Bell had been naïve enough to think that was enough to protect her. As if the Company didn’t have ways of shutting down those kinds of inquiries.
But she didn’t know that, so she felt secure enough to make a phone call to a man in an office in the Pentagon who didn’t exist.
She spoke the code words no one else was supposed to know: “MORDRED, ALADDIN, CONNECTICUT-HULU.”
“I’m listening,” replied the man on the other end.
“I want in,” she said.
They were impressed. They liked her audacity. They brought her on board and gave her a new name. She became Bell.
She hadn’t looked back for a moment, until she met Zach. It wasn’t that she was in love with him—God, no—but he reminded her of things she’d rather forget. Her college-girl idealism, back when she started—and the more disquieting fact that if they were going to make this op work, she was going to have to kill him.
She thought about that after Hewitt and Reynolds left—using the door, thankfully.
She wasn’t sure she could do it. Maybe, if she was smart enough, she could find another way.
Maybe it was time to find another job.
SEVENTEEN
KINGSTON FALLS, INDIANA—Governor Robert Orr declared this small town a statewide disaster area today, sending National Guard troops to restore order and basic services. At least a dozen people are dead, and hundreds more injured, in what some are calling the “Christmas Invasion.” Although what exactly invaded the town is still not clear, as everything from aliens to mass hallucinations have been blamed for the chaos. . . .
—Indianapolis
Post
, December 26, 1984
E
verett sat alone in the mortuary, typing his report into an e-mail. Aside from the clatter of his fingers on the keys, it was quiet.
He liked the quiet. It was the main reason he liked his work.

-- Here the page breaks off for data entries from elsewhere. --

(** [sb_grow] refuses, leaving everything as it is, every increase smaller
    than the present capacity, and every increase to a capacity other than
    0 that [realloc] has no memory for (the buffer being [NULL] or a live
    block).  An increase that makes the capacity 0 (0 added to a capacity
    of 0, or a sum that wraps around to 0) is refused too, but [realloc]
    has then freed the buffer, and the builder keeps the pointer to the
    freed block.  An increase of at least the capacity that [realloc]
    grants moves the text to the new block, whose remaining bytes are
    zero. *)
Theorem sb_grow_spec s size answer :
  (size < cap (sb s) \/
   (answer = NULL /\ buffer_ok s /\ cap (sb s) +w size <> 0) ->
   sb_grow size answer s = Some (false, s)) /\
  (cap (sb s) <= size -> cap (sb s) +w size = 0 ->
   buf (sb s) <> NULL -> (exists c, blocks s (buf (sb s)) = Some c) ->
   exists s',
     sb_grow size answer s = Some (false, s') /\
     sb s' = sb s /\ blocks s' (buf (sb s)) = None /\
     (forall x, heap s' x = heap s x)) /\
  (forall content,
      holds s content -> cap (sb s) <= size ->
      cap (sb s) + size < Word.modulus ->
      0 < answer -> answer + (cap (sb s) + size) < Word.modulus ->
      exists s',
        sb_grow size answer s = Some (true, s') /\
        holds s' content /\
        sb s' = mkSb (cap (sb s) + size) (len (sb s)) answer /\
        (forall i, len (sb s) <= i < cap (sb s) + size ->
                   heap s' (answer + i) = 0)).
Proof.
  split; [ | split].
  - intros Hcase. exact (sb_grow_refused s size answer Hcase).
  - intros Hsize Hzero Hbuf Hlive.
    rewrite (sb_grow_frees s size answer Hsize Hzero Hbuf Hlive).
    eexists. split; [reflexivity|]. cbn [sb heap blocks].
    split; [reflexivity|].
    split; [unfold set_block; rewrite Z.eqb_refl; reflexivity|].
    reflexivity.
  - intros content Hh Hsize Hsum Ha Hend.
    exact (sb_grow_keeps s content size answer Hh Hsize Hsum Ha Hend).
Qed.
(** After the caller typed a name, [reset] makes a third object; the typed
    one stays in the heap. *)
Lemma sync_reset_detaches_witness :
  UseForm.reachable Demo.safeParse (VRef 0) Demo.onSubmit Demo.empty_name Demo.typed /\
  exists st', UseForm.reset (VRef 0) Demo.typed = (st', Normal tt) /\
    sub_heap (UseForm.heap Demo.typed) (UseForm.heap st') /\
    (forall l, reach (UseForm.heap st') (UseForm.data st') l ->
               length (UseForm.heap Demo.typed) <= l) /\
    (forall l, l < length (UseForm.heap Demo.typed) -> UseForm.data st' <> VRef l) /\
    (forall v t, value_of (UseForm.heap Demo.typed) v = Normal t ->
                 value_of (UseForm.heap st') v = Normal t).
Proof.
  split; [exact DemoFacts.typed_reachable|].
  exact (sync_reset_detaches Demo.safeParse (VRef 0) Demo.onSubmit Demo.empty_name
           Demo.typed DemoFacts.typed_reachable).
Defined.

(** X8.  [useForm] calls [onSubmit] on validated data only: every call
    recorded in a reachable state was made with the output of a successful
    [safeParse] of the data of a reachable state (the one [submit] was
    called in). *)
Theorem sync_onSubmit_receives_parsed_data {Output : Type}
    (schema : heap -> val -> SafeParseReturnType Output) (initialData : val)
    (onSubmit : Output -> completion unit) (h0 : heap) (st : UseForm.Form Output) :
  UseForm.reachable schema initialData onSubmit h0 st ->
  forall out, In out (UseForm.calls st) ->
    exists st1, UseForm.reachable schema initialData onSubmit h0 st1 /\
      UseForm.parseResult schema st1 = SafeParseSuccess out /\
      UseForm.isValid schema st1 = true.
Proof.
  induction 1 as [st Hwf Hv Hu|st a st' Hr IH Hs]; intros out Hin.
  - unfold UseForm.useForm in Hu. apply bind_Normal in Hu as (hv & _ & [= <-]). done.
  - destruct Hs; simpl in Hin; try by apply IH.
    + unfold UseForm.submit in Hin.
      destruct (schema (UseForm.heap st) (UseForm.data st)) as [res|err] eqn:Hp;
        simpl in Hin; [|by apply IH].
      apply in_app_or in Hin as [Hin|[<-|[]]]; [by apply IH|].
      exists st. split; [done|]. unfold UseForm.isValid, UseForm.parseResult.
      by rewrite Hp.
    + unfold UseForm.reset in Hin.
      destruct (UseForm.deepClone _ _) as [[??]| |]; simpl in Hin; by apply IH.
Qed.

(** The call made by [submit] on the typed form. *)
Lemma sync_onSubmit_witness :
  UseForm.reachable Demo.safeParse (VRef 0) Demo.onSubmit Demo.empty_name
    (fst (UseForm.submit Demo.safeParse Demo.onSubmit Demo.typed)) /\
  In (TObj [("name", TStr "Bob")])
     (UseForm.calls (fst (UseForm.submit Demo.safeParse Demo.onSubmit Demo.typed))) /\
  exists st1, UseForm.reachable Demo.safeParse (VRef 0) Demo.onSubmit Demo.empty_name st1 /\
    UseForm.parseResult Demo.safeParse st1 = SafeParseSuccess (TObj [("name", TStr "Bob")]) /\
    UseForm.isValid Demo.safeParse st1 = true.
Proof.
  assert (Hr : UseForm.reachable Demo.safeParse (VRef 0) Demo.onSubmit Demo.empty_name
                 (fst (UseForm.submit Demo.safeParse Demo.onSubmit Demo.typed))).
  { eapply UseForm.reachable_step; [exact DemoFacts.typed_reachable|].
    apply UseForm.step_submit. }
  split; [exact Hr|]. split; [left; reflexivity|].
  exact (sync_onSubmit_receives_parsed_data Demo.safeParse (VRef 0) Demo.onSubmit
           Demo.empty_name _ Hr (TObj [("name", TStr "Bob")]) (or_introl eq_refl)).
Defined.

(** ** [useFormComponent] *)

Section extras_async.
Context {Output R : Type}.
Variable Number_toString : number -> string.
Variable schema : UseFormComponent.Schema Output.
Variable input : loc.
Variable onSubmit : Output -> completion R.
Variable options : option UseFormComponent.Options.

Import UseFormComponent.

Abbreviation reachable := (UseFormComponent.reachable schema input onSubmit options).

(** X9.  [useFormComponent] calls [onSubmit] on validated data only: every
    call recorded in a reachable state was made with the output of a
    successful [safeParse] of the data ([submit] parses them itself, so this
    holds whatever [status] was). *)
Theorem async_onSubmit_receives_parsed_data (h0 : JS.heap) (st : FormComponent Output) :
  reachable h0 st ->
  forall out, In out (calls st) ->
    exists st1, reachable h0 st1 /\
      safeParse schema (heap st1) (VRef input) = SafeParseSuccess out.
Proof.
  induction 1 as [st Hwf Hv Hu|st a st' Hr IH Hs]; intros out Hin.
  - apply UseFormComponentFacts.useFormComponent_inv in Hu as (hv & _ & ->). done.
  - destruct Hs; simpl in Hin; try by apply IH.
    + unfold resolve in *. destruct (inflight st !! i); [|done].
      match goal with H : Some _ = Some _ |- _ => injection H as <- end. by apply IH.
    + unfold submit in Hin.
      destruct (safeParse schema (heap st) (VRef input)) as [res|err] eqn:Hp; simpl in Hin.
      * apply in_app_or in Hin as [Hin|[<-|[]]]; [by apply IH|]. by exists st.
      * destruct (mutateDisplayErrorsOnError options); by apply IH.
    + unfold reset in Hin. simpl in Hin.
      destruct (Object_assign _ _ _) as [[??]|]; by apply IH.
Qed.

(** X10.  [status] never contradicts [parseResult]: in every reachable
    state, [valid] comes with a successful [parseResult] (so [getErrors] is
    empty for every path), [invalid] with a failed one, and a [null]
    [parseResult] with [parsing]. *)
Theorem status_agrees_with_parseResult (h0 : JS.heap) (st : FormComponent Output) :
  reachable h0 st ->
  (status st = valid -> exists out, parseResult st = Some (SafeParseSuccess out)) /\
  (status st = invalid -> exists e, parseResult st = Some (SafeParseError e)) /\
  (parseResult st = None -> status st = parsing) /\
  (status st = valid -> forall path, getErrors Number_toString st path = []).
Proof.
  intros Hr. assert (H := UseFormComponentFacts.status_verdict _ _ _ _ _ _ Hr).
  split; [intros Hs; by rewrite Hs in H|]. split; [intros Hs; by rewrite Hs in H|].
  split.
  - intros Hn. destruct (status st); [done| |]; destruct H as [? H]; congruence.
  - intros Hs path. rewrite Hs in H. destruct H as [out H]. unfold getErrors. by rewrite H.
Qed.

(** X11.  [status] is [parsing] only for a reason: in a reachable state it
    is [parsing] only if the component is not mounted yet or a validation is
    in flight; and until the component is mounted [parseResult] is [null]
    and [getErrors] is empty for every path, whatever the data are. *)
Theorem parsing_only_while_pending (h0 : JS.heap) (st : FormComponent Output) :
  reachable h0 st ->
  (status st = parsing -> mounted st = false \/ inflight st <> []) /\
  (mounted st = false ->
   parseResult st = None /\ forall path, getErrors Number_toString st path = []).
Proof.
  intros Hr. split.
  - induction Hr as [st Hwf Hv Hu|st a st' Hr IH Hs].
    + apply UseFormComponentFacts.useFormComponent_inv in Hu as (hv & _ & ->). by left.
    + destruct Hs; simpl; try done.
      * intros _. right. by destruct (inflight st).
      * intros _. right. by destruct (inflight st).
      * unfold resolve in *. destruct (inflight st !! i) as [r|]; [|done].
        match goal with H : Some _ = Some _ |- _ => injection H as <- end.
        by destruct r.
      * unfold submit. destruct (safeParse _ _ _); simpl; [done|].
        by destruct (mutateDisplayErrorsOnError options).
      * unfold reset. simpl. by destruct (Object_assign _ _ _) as [[??]|].
  - intros Hm. assert (Hn := UseFormComponentFacts.unmounted_unparsed _ _ _ _ _ _ Hr Hm).
    split; [done|]. intros path. unfold getErrors. by rewrite Hn.
Qed.

(** X12.  Mounting validates the data as they are then: from a reachable
    state of a component that is not mounted, [onMounted]'s immediate run of
    the watcher leaves exactly one validation in flight, that of the current
    data, and when it resolves [parseResult] is its result, [status] its
    verdict, and nothing is in flight. *)
Theorem mount_validates_current_data (h0 : JS.heap) (st : FormComponent Output) :
  reachable h0 st -> mounted st = false ->
  reachable h0 (mount schema input st) /\
  status (mount schema input st) = parsing /\
  inflight (mount schema input st) = [safeParseAsync schema (heap st) (VRef input)] /\
  exists st2,
    resolve 0 (mount schema input st) = Some st2 /\ reachable h0 st2 /\
    parseResult st2 = Some (safeParseAsync schema (heap st) (VRef input)) /\
    status st2 = (if success (safeParseAsync schema (heap st) (VRef input))
                  then valid else invalid) /\
    inflight st2 = [] /\ heap st2 = heap st.
Proof.
  intros Hr Hm.
  destruct (UseFormComponentFacts.unmounted_parsing _ _ _ _ _ _ Hr Hm) as (_ & Hf & _).
  assert (Hr1 : reachable h0 (mount schema input st)).
  { eapply reachable_step; [exact Hr|]. by apply step_mount. }
  split; [done|]. split; [done|]. split; [simpl; by rewrite Hf|].
  assert (Hres : resolve 0 (mount schema input st)
                 = Some (resume (safeParseAsync schema (heap st) (VRef input))
                           (set_inflight [] (mount schema input st)))).
  { unfold resolve. simpl. by rewrite Hf. }
  eexists. split; [exact Hres|]. split; [|done].
  eapply reachable_step; [exact Hr1|]. by apply step_resolve.
Qed.

(** X13.  The snapshot [initialInput] is the object made at construction
    (a new object, not [input]), and that object is never written: it has
    the same properties in every reachable state.  What [reset] copies from
    is the top level of the data as they were at construction. *)
Theorem snapshot_object_never_written (h0 : JS.heap) (st : FormComponent Output) :
  reachable h0 st ->
  exists (st0 : FormComponent Output) s snapshot,
    useFormComponent input options h0 = Normal st0 /\
    initialInput st0 = VRef s /\ initialInput st = VRef s /\
    length h0 <= s /\ s <> input /\
    heap st0 !! s = Some snapshot /\ heap st !! s = Some snapshot.
Proof.
  intros Hr.
  destruct (UseFormComponentFacts.reachable_snapshot_fixed _ _ _ _ _ _ Hr)
    as (st0 & s & so & Hu & Hs & Hok0 & Hok).
  exists st0, s, so. split; [done|].
  destruct Hok0 as [? ? ? _ _ _], Hok as [? ? ? _ _ _]. done.
Qed.

(** X14.  [reset] copies the snapshot's property values as they are
    ([Object.assign] is shallow): from every reachable state it returns,
    every property of the snapshot has the same value in [input] afterwards,
    the very same object when the value is an object, so every object
    reachable from a property of the snapshot is then reachable from the
    data the caller edits. *)
Theorem async_reset_copies_by_reference (h0 : JS.heap) (st : FormComponent Output) :
  reachable h0 st ->
  exists s snapshot o' st',
    initialInput st = VRef s /\ heap st !! s = Some snapshot /\
    reset input st = (st', Normal tt) /\
    heap st' !! input = Some o' /\ heap st' !! s = Some snapshot /\
    (forall k v, obj_get snapshot k = Some v -> obj_get o' k = Some v) /\
    (forall v l, In v (obj_vals snapshot) -> reach (heap st') v l ->
                 reach (heap st') (VRef input) l).
Proof.
  intros Hr.
  destruct (UseFormComponentFacts.reachable_snapshot_ok _ _ _ _ _ _ Hr) as (s & so & Hok).
  destruct Hok as [Hsnap Hne Hso Hd _ [o [Ho Hk]]].
  destruct (assign_entries_Some o so Hk) as [[o' c'] He].
  assert (Hi : input < length (heap st)) by (by eapply lookup_lt_Some).
  assert (Hget : forall k v, obj_get so k = Some v -> obj_get o' k = Some v).
  { intros k v Hv. eapply assign_entries_get; [by apply entries_NoDup|exact He|].
    by apply obj_get_entries. }
  exists s, so, o'. eexists. split; [done|]. split; [done|].
  split.
  { unfold reset. simpl. rewrite Hsnap. unfold Object_assign. rewrite Ho, Hso, He. done. }
  simpl. split; [by rewrite list_lookup_insert_eq|].
  split; [by rewrite list_lookup_insert_ne|]. split; [done|].
  intros v l Hv Hreach. rewrite <- entries_vals in Hv.
  apply in_map_iff in Hv as ([k v'] & <- & Hkv). simpl in *.
  apply list_elem_of_In, entries_elem in Hkv; [|done].
  eapply reach_via; [by rewrite list_lookup_insert_eq| |exact Hreach].
  by eapply obj_get_vals, Hget.
Qed.
(** * Gamev2: voxel world, mesher and chunk streamer

    A shallow embedding of

    - [VoxelWorld] (constructor, [loadChunk], [loadVoxel], [addBlockToTree],
      [loopChunk], [findFaces]),
    - the chunk streamer ([deleteIfOutRadius], [addInRadius],
      [chunkRenderLoop]),
    - the first-generation terrain code ([getElevation], [generateWorld]),

    together with the properties the specification states about them.

    Conventions.  Integer-valued quantities of the program (voxel and chunk
    coordinates, loop counters, vertex indices) are [Z].  Every other
    JavaScript [number] (texture ratios, noise values, elevations, camera
    positions) lives in an abstract carrier with the operations the program
    applies to it, see [JsNumber]; nothing is assumed about these operations,
    so the statements hold for IEEE doubles as well as for the exact
    instance [QNum] used to evaluate the code on concrete inputs. *)

From Stdlib Require Import ZArith QArith Qround Qfield Lqa List Lia.
From stdpp Require Import base option list gmap.

Local Open Scope Z_scope.

(** ** JavaScript numbers *)

Class JsNumber (num : Type) := {
  of_Z : Z -> num;              (* an integer literal or integer-valued number *)
  nan : num;                    (* ToNumber(undefined) *)
  nadd : num -> num -> num;     (* a + b *)
  nsub : num -> num -> num;     (* a - b *)
  nmul : num -> num -> num;     (* a * b *)
  ndiv : num -> num -> num;     (* a / b *)
  nround : num -> num;          (* Math.round(a) *)
  nlt : num -> num -> bool;     (* a < b *)
  nge : num -> num -> bool;     (* a >= b *)
}.
Lemma queryProviders_no_fail (count : Z) (ps : list articles.ArticleProvider)
    (st : articles.loopState) :
  Forall (λ p : articles.ArticleProvider, ∀ n, (p n).2 = None) ps →
  articles.firstErr st = None →
  articles.firstErr (queryProviders count ps st) = None.
Proof.
  revert st. induction ps as [|p rest IH]; intros st Hall Hst; [done|].
  apply Forall_cons in Hall as [Hp Hall].
  cbn [articles.queryProviders]. case_decide; [done|].
  specialize (Hp (count - len (articles.results st))).
  destruct (p _) as [items err]. cbn in Hp. subst err.
  apply IH; [done|]. by rewrite (proj1 (addItems_frame _ _ _)).
Qed.

(** What the call returns in terms of the state in which its loop ends. *)
Lemma GetRecommendedArticles_final (c : articles.CompositeProvider) (count : Z) :
  0 < count →
  let st := articles.finalState ToLower c count in
  articles.GetRecommendedArticles ToLower c count
  = (articles.results st,
     if decide (articles.results st = []) then head (errorsOf (articles.calls st))
     else None).
Proof.
  intros Hc st. unfold articles.GetRecommendedArticles.
  rewrite decide_False by lia. fold st.
  pose proof (queryProviders_firstErr count (articles.providers c)
                articles.initialState eq_refl) as Hfirst.
  fold (articles.finalState ToLower c count) in Hfirst. fold st in Hfirst.
  rewrite <- Hfirst.
  destruct (articles.results st) as [|a r] eqn:Hr.
  - rewrite decide_True by done. change (len []) with 0.
    destruct (articles.firstErr st); [by rewrite decide_True|done].
  - rewrite (decide_False (P := a :: r = [])) by done.
    destruct (articles.firstErr st); [|done].
    rewrite decide_False; [done|]. rewrite len_cons.
    pose proof (len_nonneg r). lia.
Qed.
(** X8. When the resolver returns, it returns the names of the dataset's
    descriptors, each descriptor once: the result is a permutation of the
    names in catalog order, and every descriptor has the sort key and a
    name. *)
Theorem get_column_names_permutation (schemas : catalog) (ds_name key : string)
    (descs : list descriptor) (names : list pyval) :
  schemas_getitem schemas ds_name = Ok descs ->
  snd (get_column_names schemas ds_name key) = Ok names ->
  Permutation (map name_of descs) names
  /\ length names = length descs
  /\ Forall (fun d => is_Some (d !! key) /\ is_Some (d !! column_name)) descs.
Proof.
  intros Hds Hres. unfold get_column_names, get_column_names_try, sorted in Hres.
  rewrite Hds in Hres. simpl in Hres.
  destruct (rmap _ descs) as [keyed|e] eqn:Hkeyed; simpl in Hres.
  2:{ destruct e; discriminate. }
  destruct (sort_keyed keyed) as [s|e] eqn:Hsort; simpl in Hres.
  2:{ destruct e; discriminate. }
  destruct (rmap _ (map snd s)) as [ns|e] eqn:Hnames; simpl in Hres.
  2:{ destruct e; discriminate. }
  injection Hres as <-.
  apply rmap_ok, keyed_snd in Hkeyed as [Hsnd Hkeys].
  apply sort_keyed_perm in Hsort.
  apply rmap_ok in Hnames.
  assert (Permutation descs (map snd s)) as Hperm
    by (rewrite <- Hsnd; apply Permutation_map; exact Hsort).
  assert (ns = map name_of (map snd s)
          /\ Forall (fun d => is_Some (d !! column_name)) (map snd s))
    as [-> Hhave].
  { clear -Hnames. induction Hnames as [|d n l ns Hd _ [IH1 IH2]];
      [split; constructor|].
    unfold getitem in Hd. destruct (d !! column_name) as [v|] eqn:Hv;
      [|discriminate].
    injection Hd as <-. split.
    - simpl. unfold name_of at 1. rewrite Hv. simpl. rewrite IH1. reflexivity.
    - constructor; [eauto | assumption]. }
  split; [apply Permutation_map; exact Hperm|]. split.
  - rewrite length_map. symmetry. apply Permutation_length. exact Hperm.
  - rewrite <- Hperm in Hhave. apply Forall_forall. intros d Hd. split.
    + clear -Hkeys Hd. induction Hkeys as [|d' y l k Hy _ IH]; [inversion Hd|].
      apply elem_of_cons in Hd as [->|Hd]; eauto.
    + rewrite Forall_forall in Hhave. auto.
Qed.
Lemma Points_single_run (p : coords) (r : R) (c : pyval) (a : R) (w : world) :
  (2 <= List.length p <= 3)%nat ->
  per_point_colors c (AlphaNum a) = Ok false ->
  Points getColor [p] r c (AlphaNum a) w
  = (Ok (Some (List.length (heap w))),
     {| heap := heap w
                ++ [set_name "Points"
                      (set_position (pad3 p)
                         (set_pointSize r
                            (new_Actor (pd_verts [[0; 0; 0]] None) c a)))];
        pylists := pylists w;
        collectable_actors := collectable_actors w
                              ++ [Some (List.length (heap w))];
        stdout := stdout w |}).
Proof.
  intros Hp Hc.
  rewrite Points_nonempty by discriminate.
  change (interpret_plist [p]) with (Ok [p]). mstep.
  rewrite make3d_one. mstep. rewrite Hc. mstep.
  rewrite vertex_points_3d
    by (try discriminate; repeat constructor; apply pad3_3; exact Hp).
  change (List.length [pad3 p] =? 1)%nat with true.
  repeat mstep. simpl hd. unfold ret.
  rewrite !list_update_last. reflexivity.
Qed.

(** A single point is stored at the origin of the mesh and the actor is moved
    to the point: [Points] on one point of two or three coordinates, with a
    colour that is a name or a number, returns an actor whose only vertex is
    (0, 0, 0) and whose position is the point (completed with z = 0). *)
Theorem Points_single_point
  (p : coords) (r : R) (c : pyval) (a : R) (w : world) :
  (2 <= List.length p <= 3)%nat ->
  isSequence c = false ->
  exists w' actor,
    Points getColor [p] r c (AlphaNum a) w = (Ok (Some (List.length (heap w))), w')
    /\ deref w' (List.length (heap w)) = Some actor
    /\ poly actor = pd_verts [[0; 0; 0]] None
    /\ position actor = Some (pad3 p)
    /\ pointSize actor = Some r
    /\ name actor = "Points"
    /\ collectable_actors w'
       = collectable_actors w ++ [Some (List.length (heap w))].
Proof.
  intros Hp Hc.
  assert (Hpp : per_point_colors c (AlphaNum a) = Ok false)
    by (unfold per_point_colors; now rewrite Hc).
  rewrite (Points_single_run p r c a w Hp Hpp).
  eexists. eexists. split; [reflexivity|]. split.
  { unfold deref. cbn [heap]. apply nth_error_last. }
  repeat split.
Qed.
(** Every run of the capture. *)
Lemma capture_cases (w : world) (cfg : credentials) (req : request)
    (t : list call) :
  (exists r : response,
      capturePaypalPayment w cfg req t = (Normal r, t)
      /\ (status r = 400 \/ status r = 500))
  \/ (credentials_present cfg
      /\ exists orderId : value,
           get (body req) "orderId" = Normal orderId
           /\ ToBoolean orderId = true
           /\ capturePaypalPayment w cfg req t
              = match access_token_of (settle w (token_call cfg)) with
                | Throw e =>
                    (Normal (paypal_capture_error e),
                     (t ++ [token_call cfg])%list)
                | Normal token =>
                    match
                      (let! id := ToString orderId in
                       let! bearer := ToString token in
                       Normal (capture_call cfg id bearer))
                    with
                    | Throw e =>
                        (Normal (paypal_capture_error e),
                         (t ++ [token_call cfg])%list)
                    | Normal c =>
                        (Normal (paypal_capture_answer (settle w c)),
                         (t ++ [token_call cfg; c])%list)
                    end
                end).
Proof.
  destruct (get (body req) "orderId") as [orderId|e] eqn:Ho.
  - destruct (ToBoolean orderId) eqn:Hp.
    + destruct (credentials_present_or_missing cfg) as [Hc|Hc].
      * right. split; [exact Hc|]. exists orderId.
        split; [reflexivity|]. split; [exact Hp|].
        exact (capture_valid w cfg req orderId t Ho Hp Hc).
      * left. exists paypal_capture_failed. split; [|now right].
        exact (capture_missing w cfg req orderId t Ho Hp Hc).
    + left. exists missing_order_id. split; [|now left].
      exact (capture_refused w cfg req orderId t Ho Hp).
  - left. eexists (paypal_capture_error _). split; [|now right].
    apply capture_unreadable. unfold destructure. now rewrite Ho.
Qed.

Lemma not_present_and_missing (cfg : credentials) :
  credentials_present cfg -> credentials_missing cfg -> False.
Proof. intros [H1 H2] [H|H]; contradiction. Qed.

(** X16.  Without the client id or the client secret the wallet handlers
    are offline: whatever the request, neither makes any outbound call. *)
Theorem wallet_offline_without_credentials
    (w : world) (cfg : credentials) (req : request) (t : list call) :
  credentials_missing cfg ->
  snd (createPaypalOrder w cfg req t) = t
  /\ snd (capturePaypalPayment w cfg req t) = t.
Proof.
  intros Hc. split.
  - destruct (paypal_create_cases w cfg req t) as [(r & H & _) | [Hp _]];
      [now rewrite H | destruct (not_present_and_missing cfg Hp Hc)].
  - destruct (capture_cases w cfg req t) as [(r & H & _) | [Hp _]];
      [now rewrite H | destruct (not_present_and_missing cfg Hp Hc)].
Qed.

(** X17.  The creation of an order makes no call, the token exchange
    alone, or the token exchange followed by one order creation; the order
    carries the text of the amount, the currency of the request and, as
    its bearer, the token that very exchange returned. *)
Theorem paypal_order_follows_token
    (w : world) (cfg : credentials) (req : request) :
  let trace := snd (createPaypalOrder w cfg req []) in
  trace = []
  \/ trace = [token_call cfg]
  \/ exists (amount : value) (text bearer : string),
       get (body req) "amount" = Normal amount
       /\ String_ amount = Normal text
       /\ bearer_of w cfg = Normal bearer
       /\ trace = [token_call cfg;
                   order_call cfg (currency_of req) text bearer].
Proof.
  cbn zeta.
  destruct (paypal_create_cases w cfg req [])
    as [(r & H & _) | (_ & amount & n & text & Ha & _ & Ht & H)];
    rewrite H; [now left|].
  destruct (bearer_of w cfg) as [bearer|e]; [|right; now left].
  right; right. exists amount, text, bearer. now repeat split.
Qed.

(** X18.  When the token cannot be had (the exchange is rejected, its
    reply has no data, or the token does not convert to a string), a valid
    request is answered 500 with the details of that error, and no order
    is created. *)
Theorem paypal_token_failure_stops_order
    (w : world) (cfg : credentials) (req : request)
    (amount : value) (n : number) (e : value) (t : list call) :
  get (body req) "amount" = Normal amount ->
  positive_amount amount n ->
  credentials_present cfg ->
  bearer_of w cfg = Throw e ->
  createPaypalOrder w cfg req t
  = (Normal (paypal_create_error e), (t ++ [token_call cfg])%list).
Proof.
  intros Ha Hpos Hc He.
  destruct (amount_text amount n (proj1 Hpos)) as [text Ht].
  rewrite (paypal_create_valid w cfg req amount n text t Ha Hpos Ht Hc).
  now rewrite He.
Qed.

(** X19.  The creation of an order answers 200 only after the token
    exchange and the order creation, and then with the provider's data:
    [{orderId: data.id, order: data}]. *)
Theorem paypal_success_relays_order
    (w : world) (cfg : credentials) (req : request)
    (t t' : list call) (r : response) :
  createPaypalOrder w cfg req t = (Normal r, t') ->
  status r = 200 ->
  exists (c : call) (resp data : value),
    t' = (t ++ [token_call cfg; c])%list
    /\ settle w c = Normal resp
    /\ get resp "data" = Normal data
    /\ sent r = Json (VObj [("orderId", get_opt data "id"); ("order", data)]).
Proof.
  intros Hrun Hs.
  destruct (paypal_create_cases w cfg req t)
    as [(r' & H & Hr) | (_ & amount & n & text & _ & _ & _ & H)];
    rewrite H in Hrun.
  - injection Hrun as <- _. destruct Hr as [Hr|Hr]; rewrite Hr in Hs;
      discriminate Hs.
  - destruct (bearer_of w cfg) as [bearer|e];
      injection Hrun as <- <-; [|discriminate Hs].
    unfold paypal_order_answer in *.
    destruct (settle w (order_call cfg (currency_of req) text bearer))
      as [resp|e] eqn:Es; [|discriminate Hs].
    cbn [bind] in *.
    destruct (get resp "data") as [data|e] eqn:Ed; [|discriminate Hs].
    cbn [bind] in *.
    destruct (get data "id") as [id|e] eqn:Ei; [|discriminate Hs].
    apply get_get_opt in Ei. subst id.
    exists (order_call cfg (currency_of req) text bearer), resp, data.
    repeat split; assumption.
Qed.

(** X20.  A capture makes no call, the token exchange alone, or the token
    exchange followed by one capture, a POST of [{}] to
    [/v2/checkout/orders/<id>/capture] where [<id>] is the order id of the
    request as a string, not escaped. *)
Theorem capture_follows_token
    (w : world) (cfg : credentials) (req : request) :
  let trace := snd (capturePaypalPayment w cfg req []) in
  trace = []
  \/ trace = [token_call cfg]
  \/ exists (orderId : value) (id bearer : string),
       get (body req) "orderId" = Normal orderId
       /\ ToString orderId = Normal id
       /\ bearer_of w cfg = Normal bearer
       /\ trace = [token_call cfg; capture_call cfg id bearer].
Proof.
  cbn zeta.
  destruct (capture_cases w cfg req [])
    as [(r & H & _) | (_ & orderId & Ho & _ & H)];
    rewrite H; [now left|].
  unfold bearer_of.
  destruct (access_token_of (settle w (token_call cfg))) as [token|e];
    [|right; now left].
  destruct (ToString orderId) as [id|e] eqn:Ei; [|right; now left].
  cbn [bind]. destruct (ToString token) as [bearer|e]; [|right; now left].
  right; right. exists orderId, id, bearer. now repeat split.
Qed.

Everett wasn’t good with people. He knew that. He’d begin talking about something that fascinated him, and then look up at the horror on the faces of the other people in the room. He knew he’d said too much to Barrows and the woman, but he got carried away. He couldn’t help it. The reptilian—what Barrows insisted on inaccurately calling a “Snakehead”—was remarkable. He was just being honest.
He’d always been enthralled with the insides of bodies, the blood, the guts, the squirm-inducing bits and chunks. It was one reason he went into medicine. He thought that his taste for the grotesque would be tolerated, even shared, by other people in his field.
That wasn’t how it really worked. Other doctors found him unsettling and strange. During his training, he once had to be reprimanded when his description of a tumor reduced a patient to a sobbing wreck; apparently the man didn’t share Everett’s admiration for the thing that was going to kill him. “Problems with bedside manner and working with others,” was how one of his attending physicians put it in Everett’s evaluation.
He was gently steered toward a career in pathology. As brilliant as he was, Everett was only at home when surrounded by dead bodies.
Even there, however, Everett didn’t fit in. Determining cause of death was ridiculously easy for someone with his intellect and inclinations. He might have left medicine altogether if the government hadn’t found him. He was put through a security check and then assigned to his own lab, where he got to carve up things that rightfully belonged only in nightmares.
He’d completed his autopsy hours ago and placed the reptilian corpse in one of the cold-storage drawers lining the far wall. As soon as his report was completed, an anonymous group of janitorial workers—all with security clearances even higher than his own—would come to the lab and take the body away. He never saw any of his specimens after he was finished examining them, and didn’t really care by that point. Once he’d unlocked their secrets, he was done with them.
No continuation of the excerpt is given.